§ Assignment
Of all the entries below, retype only the lines from the one with "WithMaxViews opts maxViews" through the one with "-> (list Request -> Request -> Response + error).", exactly as they appear.

§ Supplied records
※

(** One call of a builder method of [CreateShareOptions]. *)
Inductive ShareStep :=
| SetPassword (password : string)
| SetExpiration (hours : Z)
| SetMaxViews (maxViews : Z).

Definition step (opts : CreateShareOptions) (s : ShareStep) : CreateShareOptions :=
  match s with
  | SetPassword password => WithPassword opts password
  | SetExpiration hours => WithExpiration opts hours
  | SetMaxViews maxViews => WithMaxViews opts maxViews
  end.

(** A chain of builder calls, [opts.WithA(..).WithB(..)], first call
    first. *)
Definition chain (opts : CreateShareOptions) (steps : list ShareStep)
    : CreateShareOptions :=
  foldl step opts steps.

Definition password_of (s : ShareStep) : option string :=
  if s is SetPassword password then Some password else None.
Definition hours_of (s : ShareStep) : option Z :=
  if s is SetExpiration hours then Some hours else None.
Definition maxViews_of (s : ShareStep) : option Z :=
  if s is SetMaxViews maxViews then Some maxViews else None.

(** The largest number of hours whose nanoseconds fit an [int64]. *)
Definition max_hours : Z := 2562047.

Section ConstructionVocabulary.
Variable set_Timeout :
  Z -> (list Request -> Request -> Response + error)
    -> (list Request -> Request -> Response + error).

(** The option is one of the four the package provides. *)
Definition provided (opt : ClientOption) : Prop :=
  (∃ baseURL, opt = WithBaseURL baseURL) ∨
  (∃ httpClient, opt = WithHTTPClient httpClient) ∨
  (∃ timeout, opt = WithTimeout set_Timeout timeout) ∨
  (∃ ua, opt = WithUserAgent ua).

(** The option is one of the four and does not set the base URL. *)
Definition keeps_BaseURL (opt : ClientOption) : Prop :=
  (∃ httpClient, opt = WithHTTPClient httpClient) ∨
  (∃ timeout, opt = WithTimeout set_Timeout timeout) ∨
  (∃ ua, opt = WithUserAgent ua).

(** The option is one of the four and does not set the User-Agent. *)
Definition keeps_userAgent (opt : ClientOption) : Prop :=
  (∃ baseURL, opt = WithBaseURL baseURL) ∨
  (∃ httpClient, opt = WithHTTPClient httpClient) ∨
  (∃ timeout, opt = WithTimeout set_Timeout timeout).

End ConstructionVocabulary.

(** Unfolds the monad of [M] in a goal. *)
Ltac run_monad :=
  unfold mbind, M_bind, mret, M_ret; simpl.

(** * Facts about the transport *)

Lemma app_singleton_neq {A} (l : list A) (x : A) : l ≠ l ++ [x].
Proof.
  intros Heq. apply (f_equal length) in Heq.
  rewrite length_app in Heq. simpl in Heq. lia.
Qed.

Lemma sends_not_silent {A} (run : M A) w req :
  sends run w req → ¬ no_network_call run w.
Proof.
  unfold sends, no_network_call. intros Hs Hn. rewrite Hn in Hs.
  by apply app_singleton_neq in Hs.
Qed.

Lemma sends_inj {A} (run : M A) w req1 req2 :
  sends run w req1 → sends run w req2 → req1 = req2.
Proof.
  unfold sends. intros -> Heq. apply app_inv_head in Heq. congruence.
Qed.

Lemma string_app_assoc (s1 s2 s3 : string) :
  (s1 +:+ s2) +:+ s3 = s1 +:+ (s2 +:+ s3).
Proof.
  induction s1 as [|a s1 IH]; [done|].
  change (String a ((s1 +:+ s2) +:+ s3) = String a (s1 +:+ (s2 +:+ s3))).
  by rewrite IH.
Qed.

(** ** The multipart writer *)

Lemma write_last_snoc ps p data :
  write_last (ps ++ [p]) data = ps ++ [Part_append p data].
Proof.
  induction ps as [|q ps IH]; [done|].
  simpl. rewrite IH. by destruct ps.
Qed.

(** Copying a stream into a file part appends its bytes, chunk after
    chunk, to the content of that part and touches nothing else. *)
Lemma copy_chunks_file boundary ps fieldname filename content cl cs :
  copy_chunks (mkWriter boundary (ps ++ [FormFile fieldname filename content]) cl) cs =
  mkWriter boundary
    (ps ++ [FormFile fieldname filename (content +:+ foldr String.append "" cs)]) cl.
Proof.
  revert content. induction cs as [|chunk cs IH]; intros content; simpl.
  - replace (content +:+ "") with content; [done|].
    induction content as [|a s IHs]; [done|].
    change (String a s = String a (s +:+ "")). by rewrite <- IHs.
  - unfold Part_Write. simpl. rewrite write_last_snoc. simpl.
    rewrite IH. by rewrite string_app_assoc.
Qed.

※

§ Exercise answer
  | SetMaxViews maxViews => WithMaxViews opts maxViews
  end.

(** A chain of builder calls, [opts.WithA(..).WithB(..)], first call
    first. *)
Definition chain (opts : CreateShareOptions) (steps : list ShareStep)
    : CreateShareOptions :=
  foldl step opts steps.

Definition password_of (s : ShareStep) : option string :=
  if s is SetPassword password then Some password else None.
Definition hours_of (s : ShareStep) : option Z :=
  if s is SetExpiration hours then Some hours else None.
Definition maxViews_of (s : ShareStep) : option Z :=
  if s is SetMaxViews maxViews then Some maxViews else None.

(** The largest number of hours whose nanoseconds fit an [int64]. *)
Definition max_hours : Z := 2562047.

Section ConstructionVocabulary.
Variable set_Timeout :
  Z -> (list Request -> Request -> Response + error)
    -> (list Request -> Request -> Response + error).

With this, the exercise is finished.